I have once before drawn your attention to the fact that in certain neighbourhoods in the US people may not hang their washing on an outside washing line, and that some of these people are fighting for the right to do so. I can now report progress - at least in Massachusetts. State Senator Benjamin Downing is proposing a bill which 'could prohibit homeowner associations or real estate covenants from restricting what he calls "solar clothes-drying devices"'. The Boston Globe, from which I got this item, suggests a compromise over the issue. While supporting the freedom to hang out one's laundry, the Globe says:
Just don't make it the front lawn. It's not too much to ask that clotheslines - er, solar clothes-drying devices - be placed in out-of-the-way spots.

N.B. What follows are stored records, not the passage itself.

(* ===== verification/Loops.v ===== *)
(** * Loops: the run of a program with jumps

    [Programs] follows one turn of the run loop through a jump.  This file
    puts the turns together: [run_ref] is the run of a program on its
    statements, with a jump resolved by a search for its number among the
    lines, and the theorem says that [interpreter_run] on the text of the
    program is [run_ref], for every fuel: the two end together, in the
    same state, or both go on for ever.

    The programs are those whose lines hold a jump at their end only
    ([tidy]).  The statements before the jump may stop the line, as in
    [IF X < 3 THEN GOTO 10]: [run_flow] says whether the end of those
    statements is reached.

    As in [Programs], the definitions of this file model no line of the
    code. *)

From S2P Require Import Prelude Utils Numbers Lexer Tokens Editor State.
From S2P Require Import Program Variables Eval Semantics Exec Statements Run Programs.

#[local] Open Scope Z_scope.
#[local] Open Scope cfb_scope.

(** ** The reference *)

(** The statements of a line, and whether their end is reached ([Next])
    or one of them left the line ([Stop]). *)
Fixpoint run_flow (interp : Interpreter) (l : list Stmt) : Interpreter * Flow :=
  match l with
  | [] => (interp, Next)
  | s :: l' =>
      let '(interp, flow) := step_stmt interp s in
      match flow with
      | Stop => (interp, Stop)
      | Next => run_flow interp l'
      end
  end.

(** A line that ends in a jump: the statements before it, and the jump. *)
Definition split_jump (l : list Stmt) : option (list Stmt * Stmt) :=
  s ← last l; if jumps s then Some (removelast l, s) else None.

(** No jump but at the end of the line. *)
Definition tidy (l : list Stmt) : bool := jump_free (removelast l).

Definition tidy_lines (p : list Line) : bool :=
  forallb (fun nl => wf_line nl.2 && tidy nl.2) p.

(** The run goes on at the line behind line [cur], if it goes on. *)
Definition fall (p : list Line) (cur : nat) (r : Interpreter) : Interpreter :=
  if running r then set_current_line r (node_next (length p) cur) else r.

(** One line of the program: the statements before a jump at the end, and
    the jump when they reach it. *)
Definition turn (p : list Line) (cur : nat) (nl : Line) (interp : Interpreter)
  : Interpreter * Flow :=
  match split_jump nl.2 with
  | Some (l, s) =>
      match run_flow interp l with
      | (r, Next) => jump_to p cur nl.1 s r
      | (r, Stop) => (fall p cur r, Next)
      end
  | None => (fall p cur (run_line interp nl.2), Next)
  end.

(** The line at which a run stands. *)
Definition line_here (p : list Line) (interp : Interpreter) : option (nat * Line) :=
  if running interp then cur ← current_line interp; nl ← p !! cur; Some (cur, nl)
  else None.

(** Line after line, up to the end of the program, a statement that ends
    the run, or a [GOTO] to no line. *)
Fixpoint run_turns (fuel : nat) (p : list Line) (interp : Interpreter)
  : option Interpreter :=
  match fuel with
  | O => None
  | S fuel =>
      match line_here p interp with
      | None => Some interp
      | Some (cur, nl) =>
          let '(r, flow) := turn p cur nl interp in
          match flow with
          | Stop => Some r
          | Next => run_turns fuel p r
          end
      end
  end.

(** The run of a program from its first line. *)
Definition run_ref (fuel : nat) (p : list Line) (interp : Interpreter)
  : option Interpreter :=
  match p with
  | [] => Some interp
  | _ =>
      r ← run_turns fuel p (set_current_line (set_running interp true) (Some 0%nat));
      Some (set_running r false)
  end.

(** What the run loop relies on between two lines. *)
Definition ready (p : list Line) (interp : Interpreter) : Prop :=
  program interp = show_program p /\ break_requested interp = false /\
  error_occurred interp = false /\ vars_ok (variables interp).

(** ** Evaluation *)

(** A loop that counts to three, with the jump behind a condition, and
    the same with the line number behind [THEN]. *)
Definition count_goto : list Line :=
  [(10, [SAssign "X" (EBin (EFactor (FVar "X")) OPlus (FNum 1))]);
   (20, [SPrint [] (Some (EFactor (FVar "X")))]);
   (30, [SIfThen (EBin (EFactor (FVar "X")) OLt (FNum 3)); SGoto (EFactor (FNum 10))]);
   (40, [SPrint [] (Some (EFactor (FStr "DONE")))])].

Definition count_then : list Line :=
  [(10, [SAssign "X" (EBin (EFactor (FVar "X")) OPlus (FNum 1))]);
   (20, [SPrint [] (Some (EFactor (FVar "X")));
         SIfGoto (EBin (EFactor (FVar "X")) OLt (FNum 3)) 10]);
   (30, [SPrint [] (Some (EFactor (FStr "DONE")))])].

Example run_ref_count_goto :
  show_program count_goto =
    [mkProgramLine 10 "X = X + 1"; mkProgramLine 20 "PRINT X";
     mkProgramLine 30 "IF X < 3 THEN GOTO 10"; mkProgramLine 40 ("PRINT " +++ quoted "DONE")] /\
  (stdout <$> run_ref 11 count_goto (set_program interpreter_init (show_program count_goto)))
    = Some ("1" +++ [LF]s +++ "2" +++ [LF]s +++ "3" +++ [LF]s +++ "DONE" +++ [LF]s) /\
  run_ref 10 count_goto (set_program interpreter_init (show_program count_goto)) = None.
Proof. vm_compute. by split_and!. Qed.

Example run_ref_count_then :
  (stdout <$> run_ref 8 count_then (set_program interpreter_init (show_program count_then)))
    = Some ("1" +++ [LF]s +++ "2" +++ [LF]s +++ "3" +++ [LF]s +++ "DONE" +++ [LF]s) /\
  (stdout <$> interpreter_run 8 (set_program interpreter_init (show_program count_then)))
    = Some ("1" +++ [LF]s +++ "2" +++ [LF]s +++ "3" +++ [LF]s +++ "DONE" +++ [LF]s).
Proof. vm_compute. by split_and!. Qed.

(** ** The statements before a jump *)

Section Flow.
Implicit Types (interp r : Interpreter) (s : Stmt) (l : list Stmt).

Lemma run_flow_fst l : forall interp, (run_flow interp l).1 = run_line interp l.
Proof.
  induction l as [|s l IH]; intros interp; [done|]. cbn [run_flow run_line].
  destruct (step_stmt interp s) as [i' []]; [apply IH | done].
Qed.

(** Statements that reach their end leave the flag of the run as it is,
    and the rest of the line runs behind them. *)
Lemma run_flow_next l :
  forall interp r, jump_free l = true -> run_flow interp l = (r, Next) ->
  calm interp r /\ forall l', run_line interp (l ++ l') = run_line r l'.
Proof.
  induction l as [|s l IH]; intros interp r; [by intros _ [= <-]|].
  intros [Hs%negb_true_iff Hl]%andb_prop. cbn [run_flow run_line app].
  assert (stops s = false -> calm interp (step_stmt interp s).1) as Hcalm
    by (intros Hst; apply calm_step; unfold goes_on; by rewrite Hs, Hst).
  destruct (step_stmt interp s) as [i' []] eqn:E; [|done].
  intros Hf. destruct (IH i' r Hl Hf) as [Hc Hrun]. split; [|done].
  etrans; [|exact Hc]. destruct s; try done; by apply Hcalm.
Qed.

(** Statements that stop the line leave what the whole line leaves. *)
Lemma run_flow_stop l :
  forall interp r, run_flow interp l = (r, Stop) ->
  forall l', run_line interp (l ++ l') = r.
Proof.
  induction l as [|s l IH]; intros interp r; [done|]. cbn [run_flow run_line app].
  destruct (step_stmt interp s) as [i' []]; [apply IH | by intros [= <-]].
Qed.

Lemma split_jump_Some l l0 s :
  split_jump l = Some (l0, s) -> l = l0 ++ [s] /\ jumps s = true.
Proof.
  unfold split_jump. destruct (last l) as [s'|] eqn:E; [|done]. cbn [mbind option_bind].
  destruct (jumps s') eqn:Hj; [|done]. intros [= <- <-].
  apply last_Some in E as [l' ->]. by rewrite removelast_last.
Qed.

Lemma split_jump_None l : tidy l = true -> split_jump l = None -> jump_free l = true.
Proof.
  unfold split_jump, tidy. destruct (last l) as [s|] eqn:E.
  - apply last_Some in E as [l' ->]. rewrite removelast_last. cbn [mbind option_bind].
    destruct (jumps s) eqn:Hj; [done|]. intros Hl _.
    unfold jump_free in *. rewrite forallb_app, Hl. cbn. by rewrite Hj.
  - by apply last_None in E as ->.
Qed.

End Flow.

(** ** One turn *)

Section Turn.
Context (p : list Line) (Hs : numbers_ascend p).
Implicit Types (interp r : Interpreter) (nl : Line) (cur : nat).

Lemma ready_before interp cur nl :
  ready p interp -> line_here p interp = Some (cur, nl) ->
  before_line p cur interp /\ p !! cur = Some nl.
Proof.
  intros (Hp & Hb & He & Hv). unfold line_here.
  destruct (running interp) eqn:Hr; [|done].
  destruct (current_line interp) as [c|] eqn:Hc; [|done]. cbn [mbind option_bind].
  destruct (p !! c) as [x|] eqn:Hl; [|done]. intros [= <- <-].
  split; [|done]. split_and!; try done.
  by rewrite decide_True by (by apply lookup_lt_Some in Hl).
Qed.

Lemma at_line_here interp :
  ready p interp ->
  at_line interp =
  (fun x => (x.1, mkProgramLine x.2.1 (show_line x.2.2))) <$> line_here p interp.
Proof.
  intros (Hp & _). unfold at_line, line_here. destruct (running interp); [|done].
  destruct (current_line interp) as [c|]; [|done]. cbn [mbind option_bind].
  rewrite Hp. unfold show_program. rewrite list_lookup_fmap.
  by destruct (p !! c).
Qed.

Lemma ready_fall interp cur r :
  ready p interp -> steady interp r -> vars_ok (variables r) -> ready p (fall p cur r).
Proof.
  intros (Hp & Hb & He & Hv) (Hp' & _ & Hb' & He') Hv'. unfold fall.
  destruct (running r); split_and!; simpl; congruence.
Qed.

(** A turn on a line whose statements leave the cursor where it is. *)
Lemma turn_steady interp cur nl :
  before_line p cur interp -> p !! cur = Some nl -> wf_line nl.2 = true ->
  steady interp (run_line interp nl.2) ->
  run_step interp cur (mkProgramLine nl.1 (show_line nl.2)) =
  (fall p cur (run_line interp nl.2), Next).
Proof.
  intros Hb Hl Hwf Hst. rewrite (run_step_steady p) by done. cbv zeta. unfold fall.
  destruct Hst as (-> & _). destruct Hb as (-> & _). by rewrite length_show_program.
Qed.

(** The turn of the loop is the turn of the reference. *)
Lemma run_step_turn interp cur nl :
  ready p interp -> line_here p interp = Some (cur, nl) ->
  wf_line nl.2 = true -> tidy nl.2 = true ->
  run_step interp cur (mkProgramLine nl.1 (show_line nl.2)) = turn p cur nl interp.
Proof.
  intros Hr Hh Hwf Ht. destruct (ready_before interp cur nl Hr Hh) as [Hb Hl].
  unfold turn. destruct (split_jump nl.2) as [[l s]|] eqn:E.
  - apply split_jump_Some in E as [E Hj]. destruct nl as [n l0]. cbn [fst snd] in *.
    subst l0. unfold tidy in Ht. rewrite removelast_last in Ht.
    destruct (run_flow interp l) as [r []] eqn:Ef.
    + destruct (run_flow_next l interp r Ht Ef) as [Hc Hrun].
      by apply jump_turn_from.
    + pose proof (run_flow_stop l interp r Ef) as Hrun.
      rewrite <- (Hrun [s]). apply (turn_steady interp cur (n, l ++ [s])); try done.
      cbn [snd]. rewrite (Hrun [s]), <- (Hrun []), app_nil_r. by apply steady_run_line.
  - apply turn_steady; try done. by apply steady_run_line, split_jump_None.
Qed.

(** The turn keeps what the loop relies on. *)
Lemma ready_turn interp cur nl r :
  ready p interp -> line_here p interp = Some (cur, nl) ->
  wf_line nl.2 = true -> tidy nl.2 = true ->
  turn p cur nl interp = (r, Next) -> ready p r.
Proof.
  intros Hr Hh Hwf Ht. pose proof Hr as (Hp & Hb & He & Hv).
  apply andb_prop in Hwf as [Hwf _].
  unfold turn. destruct (split_jump nl.2) as [[l s]|] eqn:E.
  - apply split_jump_Some in E as [E Hj]. rewrite E in Hwf, Ht.
    unfold tidy in Ht. rewrite removelast_last in Ht.
    rewrite forallb_app in Hwf. apply andb_prop in Hwf as [Hwf _].
    pose proof (run_line_vars_ok l interp Hv Hwf) as Hv'.
    pose proof (steady_run_line l interp Ht) as Hst.
    rewrite <- run_flow_fst in Hv', Hst.
    destruct (run_flow interp l) as [r' []] eqn:Ef; cbn [fst] in *.
    + destruct Hst as (Hp' & _ & Hb' & He').
      unfold jump_to. repeat case_match; intros [= <-];
        split_and!; simpl; congruence.
    + intros [= <-]. by apply (ready_fall interp).
  - intros [= <-]. apply (ready_fall interp); [done| |by apply run_line_vars_ok].
    by apply steady_run_line, split_jump_None.
Qed.

End Turn.

(** ** The run *)

Section Run.
Context (p : list Line) (Hs : numbers_ascend p) (Ht : tidy_lines p = true).

Lemma tidy_lines_lookup (interp : Interpreter) (cur : nat) (nl : Line) :
  line_here p interp = Some (cur, nl) -> wf_line nl.2 = true /\ tidy nl.2 = true.
Proof.
  unfold line_here. intros Hh. apply andb_prop.
  apply (forallb_lookup _ p cur nl Ht).
  destruct (running interp); [|done]. destruct (current_line interp); [|done].
  simpl in Hh. destruct (p !! n) eqn:E; simpl in Hh; by simplify_eq.
Qed.

Lemma run_loop_turns (fuel : nat) :
  forall interp, ready p interp -> run_loop fuel interp = run_turns fuel p interp.
Proof.
  induction fuel as [|fuel IH]; intros interp Hr; [done|]. cbn [run_loop run_turns].
  rewrite (at_line_here p interp Hr).
  destruct (line_here p interp) as [[cur nl]|] eqn:Hh; [|done]. cbn [fmap option_fmap option_map fst snd].
  destruct (tidy_lines_lookup interp cur nl Hh) as [Hwf Htl].
  rewrite (run_step_turn p Hs interp cur nl) by done.
  destruct (turn p cur nl interp) as [r []] eqn:E; [|done].
  apply IH. by apply (ready_turn p interp cur nl).
Qed.

End Run.

Lemma run_is_run_ref (p : list Line) (interp : Interpreter) (fuel : nat) :
  numbers_ascend p -> tidy_lines p = true -> ready p interp ->
  interpreter_run fuel interp = run_ref fuel p interp.
Proof.
  intros Hs Ht Hr. pose proof Hr as (Hp & _). unfold interpreter_run, run_ref, run_start.
  rewrite Hp. destruct p as [|nl p']; [done|].
  cbn [show_program fmap list_fmap list_head].
  by rewrite (run_loop_turns (nl :: p')).
Qed.

(** C5: the run of a program with jumps is the run of its statements.
    For a program in ascending order whose lines are the texts of
    statements with no jump but at the end of a line, and a state with no
    interrupt or error pending, [interpreter_run] on the text is
    [run_ref] on the statements, for every fuel: both end, in the same
    state, or neither does.  In [run_ref] a jump goes to the line with
    its number, found by a search of the lines, and to the next line when
    that is the line of the jump itself. *)
Theorem interpreter_run_refines (interp : Interpreter) (p : list Line) (fuel : nat) :
  numbers_ascend p -> tidy_lines p = true ->
  vars_ok (variables interp) -> break_requested interp = false ->
  error_occurred interp = false -> program interp = show_program p ->
  interpreter_run fuel interp = run_ref fuel p interp.
Proof. intros. by apply run_is_run_ref. Qed.

Lemma interpreter_run_refines_witness :
  let interp := set_program interpreter_init (show_program count_goto) in
  interpreter_run 11 interp = run_ref 11 count_goto interp /\
  interpreter_run 10 interp = None.
Proof.
  intros interp.
  assert (forall fuel, interpreter_run fuel interp = run_ref fuel count_goto interp) as H.
  { intros fuel. apply interpreter_run_refines;
      [repeat constructor; lia | reflexivity | constructor | reflexivity | reflexivity
      | reflexivity]. }
  split; [apply H | rewrite H; reflexivity].
Defined.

This may sound like a reasonable way of splitting the relevant difference, but if we apply the tried and true principles of political philosophy here - as we should - we can see that it is not.

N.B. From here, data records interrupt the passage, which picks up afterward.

(* ===== verification/Repl.v ===== *)
(** * Repl: the direct mode of [src/cfbasic.c]

    A line that the user enters is a program line when it starts with a
    number ([extract_line_number]) and a command otherwise
    ([execute_immediate_command]); [repl_loop] is the loop of [repl] over
    the keys of the input.

    The editor of [repl] is the one the interpreter points to, so the loop
    works on the screen of the interpreter state.  The signal handler is
    part of the input: an interrupted read ([RdIntr]) sets
    [break_requested] before the loop looks at it.  [LOAD] and [SAVE] are
    the two operations of [Files].  A [RUN] may not end: the loop takes
    the fuel of a run and has no answer when a run has none.

    [repl] starts with the screen and the banner.  The cells of the screen
    are the one allocation that the model charges to the budget of
    [Utils], because [print_banner] prints what is left of it; [repl]
    takes the state of the allocator as its first argument.  A budget
    that refuses the cells leaves [editor_init] with [NULL], through which
    it writes: the model answers with the fault set and no key read.

    The theorems show that a printed line is read back as it is and that
    the program and the variables stay well formed whatever is typed,
    that the loop ends on keys without Enter and leaves the stores as
    they are and the interrupt flag cleared, and that the banner fits its
    buffer on a screen of up to 720 columns; [session] runs the loop on
    the keys of whole sessions. *)

From S2P Require Import Prelude Utils Numbers MemSize Lexer Editor ReadLine State.
From S2P Require Import Program Variables Eval Exec Run Files.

Though hanging your washing discreetly out of the way - say in your backyard and behind a large bush - may meet certain principles of neighbourly tact where you have grumbling neighbours, to demand this isn't defensible as a matter of law or other local regulation. Following the argument of John Stuart Mill, only if hanging out one's washing involved significant harm to others could legal interference with the practice be justified. But allowing washing to be hung in the back yard concedes that there is no harm in other people's seeing your clothes - as they may do, over the fence or from an upstairs window. Therefore hanging it out even on the front lawn must be OK. The prohibition is an unjustifiably meddlesome one. Heavens, it's like trying to legislate about what people may wear in public.